The Great Migration, East Africa

There are many wonders in the natural world but few can match the spectacle that is the Great Wildebeest Migration of East Africa.

The Great Migration

Almost two million animals move across the Serengeti and Mara plains in search of food and water. Facing multiple dangers such as land predators and crocodiles the wildebeest complete an 800 km round trip during the migration.


The herds move from the southern plains of the Serengeti, through the western section into the Masai Mara in Kenya where they roam for a few months before heading south into the Serengeti again. But where does the migration start and where does it end? This is a bit like the chicken and the egg argument as the great migration is a continuous movement of animals throughout the year.


If pushed the answer would probably be that the Great Wildebeest Migration starts in the southern plains of the Serengeti as this is where the females give birth and also where the herds spend more time than anywhere else.

Heading north

The southern plains of the Serengeti came about when the Ngorongoro Crater was formed. Ngorongoro was once a mountain as high as Kilimanjaro when it erupted and spewed lava across the landscape. Over time sand collected on the laval deposits and vegetation took route in the shallow ground. Nutrients do not seep too far on the southern plains - and this is the reason the grass is so lush and why the animals concentrate to give birth.


When the water and grass begins to dry up on the southern plains, the herds begin to move north across the western section, also known as the Western Corridor, of the Serengeti. En route they have to cross the Grumeti River - where Africa's largest crocodiles await. Many of the animals are killed by crocodiles or drowned in the stampede across the river.


The herds cross into Kenya's Masai Mara in the latter part of the year where they spend up to two months before heading south again to the fertile southern plains of the Serengeti. During their time in the Mara they will have to make a few river crossings where again crocodiles lie in wait.

The second migration and predators

There is a smaller migration of wildebeest into the Mara from the northern Loita plains. Numbering around 150 000 these animals are not part of the main migration and may not even come into contact with the herds of the great migration.


The herds are under continual threat en route from predators. These predators do not follow the herds as once thought but rather the herds are constantly in the home ranges of predators giving the impression that predators are following.

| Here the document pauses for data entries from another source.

(** C5 (as the code has it). On the delete route the guard
    [requireRoles('admin')] stands before the controller: for a request
    that names user [T] and carries the identity [C], every caller who is
    not an admin gets 403 from the guard, the target included, and an admin
    is let through to the service.  The controller behind the guard applies
    the self-or-admin rule: it lets the target or an admin through and
    answers 403 otherwise. *)
Theorem delete_admin_only date_now req db (T : Z) (C : user) :
  userIdSchema (req_params req) = ParseOk T →
  req_user req = Some C →
  let isAdmin := strict_equal (user_role C) (JStr "admin") in
  let isSelf := strict_equal (Number (user_id C)) (JNum T) in
  let proceed :=
    ((deleteUserService T db).1,
     reply "User deleted successfully" (deleteUserService T db).2) in
  (isAdmin = false →
     run_route router_delete_id date_now req db =
       (db, Respond 403 (error_body "Forbidden: insufficient permissions"))) ∧
  (isAdmin = true → run_route router_delete_id date_now req db = proceed) ∧
  (isSelf || isAdmin = true → deleteUser date_now req db = proceed) ∧
  (isSelf || isAdmin = false →
     deleteUser date_now req db =
       (db, Respond 403 (error_body "Not authorized to delete this user"))).
Proof.
  intros Hid Huser isAdmin isSelf proceed.
  assert (deleteUser date_now req db =
          if negb isSelf && negb isAdmin
          then (db, Respond 403 (error_body "Not authorized to delete this user"))
          else proceed) as Hctl.
  { unfold deleteUser. rewrite Hid, Huser. fold isAdmin isSelf.
    destruct (negb isSelf && negb isAdmin); [reflexivity|].
    subst proceed. by destruct (deleteUserService T db). }
  split; [|split; [|split]].
  - intros Hna. cbn. unfold requireAuth, requireRoles. rewrite Huser.
    rewrite includes_admin. fold isAdmin. rewrite Hna. reflexivity.
  - intros Ha. cbn. unfold requireAuth, requireRoles. rewrite Huser.
    rewrite includes_admin. fold isAdmin. rewrite Ha. cbn [negb].
    rewrite Hctl, Ha, andb_false_r.
    subst proceed. by destruct (reply _ _).
  - intros H. rewrite Hctl. rewrite <- negb_orb, H. reflexivity.
  - intros H. rewrite Hctl. rewrite <- negb_orb, H. reflexivity.
Qed.


(** ** The users service *)

Lemma updateData_other updates c :
  c ∉ allowedFields → updateData updates !! c = None.
Proof.
  unfold allowedFields. intros Hc.
  apply not_elem_of_cons in Hc as [H1 Hc].
  apply not_elem_of_cons in Hc as [H2 Hc].
  apply not_elem_of_cons in Hc as [H3 _].
  unfold updateData, allowedFields. cbn [foldl].
  destruct (updates !! "name"), (updates !! "email"), (updates !! "role");
    by simplify_map_eq.
Qed.

Lemma updateData_empty updates :
  (∀ f, f ∈ allowedFields → updates !! f = None) → updateData updates = ∅.
Proof.
  intros H. unfold updateData, allowedFields. cbn [foldl].
  rewrite !H by (unfold allowedFields; in_list). reflexivity.
Qed.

Clarifying the Great Wildebeest Migration

The majority of animals in the migration are wildebeest but there are a great number of plains zebra and gazelles that join in the great move to food and water. Not all wildebeest migrate. There are numbers that remain in specific areas throughout the year. Whether these wildebeest migrate during some years or not is unknown.


t is presumed by some visitors that a safari to the Serengeti in Tanzania or the Masai Mara in Kenya at any time of the year will provide the opportunity to experience the migration. This is not true as the herds are on the move and they are only in particular areas for limited periods.


The Great wildebeest Migration is controlled by the availability of food and water and for this reason the movement of the herds cannot be predicted. Some years they may cross into the Masai Mara as early as July whereas at other times they may only cross in late August.


The animals do not move as one super herd but rather as a collection of herds - and they do not necessarily follow the exact routes of the other herds. Movement depends on the availability of food and water. The Serengeti and Masai Mara are amazing wildlife destinations even when the migrations have passed.

Is there a general pattern to the migration?

As the Migration depends on the availability of food and water times cannot be measured too closely but there is a general rule to follow. The herds will be ranging the plains of the southern Serengeti from as early as November, but usually from mid-December, to early may when they will head north through the western corridor reaching and crossing the Grumeti River in June/July.


The herds can reach the Masai Mara as early as late July but in general they will cross in August / September where they will spend some time before heading south again from November through to December.